------ RECORDS SUPPLIED

(** The block is invalidated while no block is current. *)
Definition invalidate_one (cpu : option nat) (t : nat) : cm unit :=
  match cpu with
  | None => tb_phys_invalidate t no_page
  | Some c =>
      saved ← get_cpu c;
      upd_cpu c (set_current_tb None) ;;
      tb_phys_invalidate t no_page ;;
      upd_cpu c (set_current_tb saved.(current_tb)) ;;
      st ← get_cpu c;
      cwhen (negb (st.(interrupt_request) =? 0) && bool_decide (is_Some st.(current_tb)))
        (tcg_handle_interrupt c st.(interrupt_request))
  end.

(** What the loop of [tb_invalidate_phys_page_range] carries: current_tb_not_found,
    current_tb, and the state of the guest at the write if it changes that block. *)
Record smc_state := mkSmc { not_found : bool; cur : option nat; modified : option (Z * Z * Z) }.

Definition tb_range (tb : TranslationBlock) (n : nat) : Z * Z :=
  if (n =? 0)%nat then
    let tb_start := u64 (tb.(page_addr).1 + page_offset tb.(tb_pc)) in (tb_start, u64 (tb_start + tb.(tb_size)))
  else
    let tb_start := tb.(page_addr).2 in (tb_start, u64 (tb_start + page_offset (u64 (tb.(tb_pc) + tb.(tb_size))))).

Definition note_current (cpu : option nat) (t : nat) (x : smc_state) : cm smc_state :=
  x ← (if x.(not_found) then
         c ← not_null cpu; st ← get_cpu c;
         ct ← (if st.(mem_io_pc) =? 0 then mret None else tb_find_pc st.(mem_io_pc));
         mret (mkSmc false ct x.(modified))
       else mret x);
  tb ← get_tb t;
  if bool_decide (x.(cur) = Some t) && negb (Z.land tb.(tb_cflags) CF_COUNT_MASK =? 1) then
    c ← not_null cpu; st ← get_cpu c;
    r ← gets (restored c tb st.(mem_io_pc));
    mret (mkSmc x.(not_found) x.(cur) (Some r))
  else mret x.

Fixpoint invalidate_list (fuel : nat) (cpu : option nat) (start last : Z) (o : option tagged) (x : smc_state)
    : cm smc_state :=
  match o with
  | None => mret x
  | Some (t, n) =>
      match fuel with
      | O => fail OutOfFuel
      | S fuel =>
          tb ← get_tb t;
          tb_next ← lift (sel n tb.(page_next));
          let '(tb_start, tb_end) := tb_range tb n in
          x ← (if (tb_end <=? start) || (last <=? tb_start) then mret x
               else x ← note_current cpu t x; invalidate_one cpu t ;; mret x);
          invalidate_list fuel cpu start last tb_next x
      end
  end.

------------

● **REQUIREMENT**: In restating the data, begin at its first line, reproduce each line word for word, and conclude with the line that contains "if (n =? 0)%nat then".

● **COMPLETED TASK**:
(** The block is invalidated while no block is current. *)
Definition invalidate_one (cpu : option nat) (t : nat) : cm unit :=
  match cpu with
  | None => tb_phys_invalidate t no_page
  | Some c =>
      saved ← get_cpu c;
      upd_cpu c (set_current_tb None) ;;
      tb_phys_invalidate t no_page ;;
      upd_cpu c (set_current_tb saved.(current_tb)) ;;
      st ← get_cpu c;
      cwhen (negb (st.(interrupt_request) =? 0) && bool_decide (is_Some st.(current_tb)))
        (tcg_handle_interrupt c st.(interrupt_request))
  end.

(** What the loop of [tb_invalidate_phys_page_range] carries: current_tb_not_found,
    current_tb, and the state of the guest at the write if it changes that block. *)
Record smc_state := mkSmc { not_found : bool; cur : option nat; modified : option (Z * Z * Z) }.

Definition tb_range (tb : TranslationBlock) (n : nat) : Z * Z :=
  if (n =? 0)%nat then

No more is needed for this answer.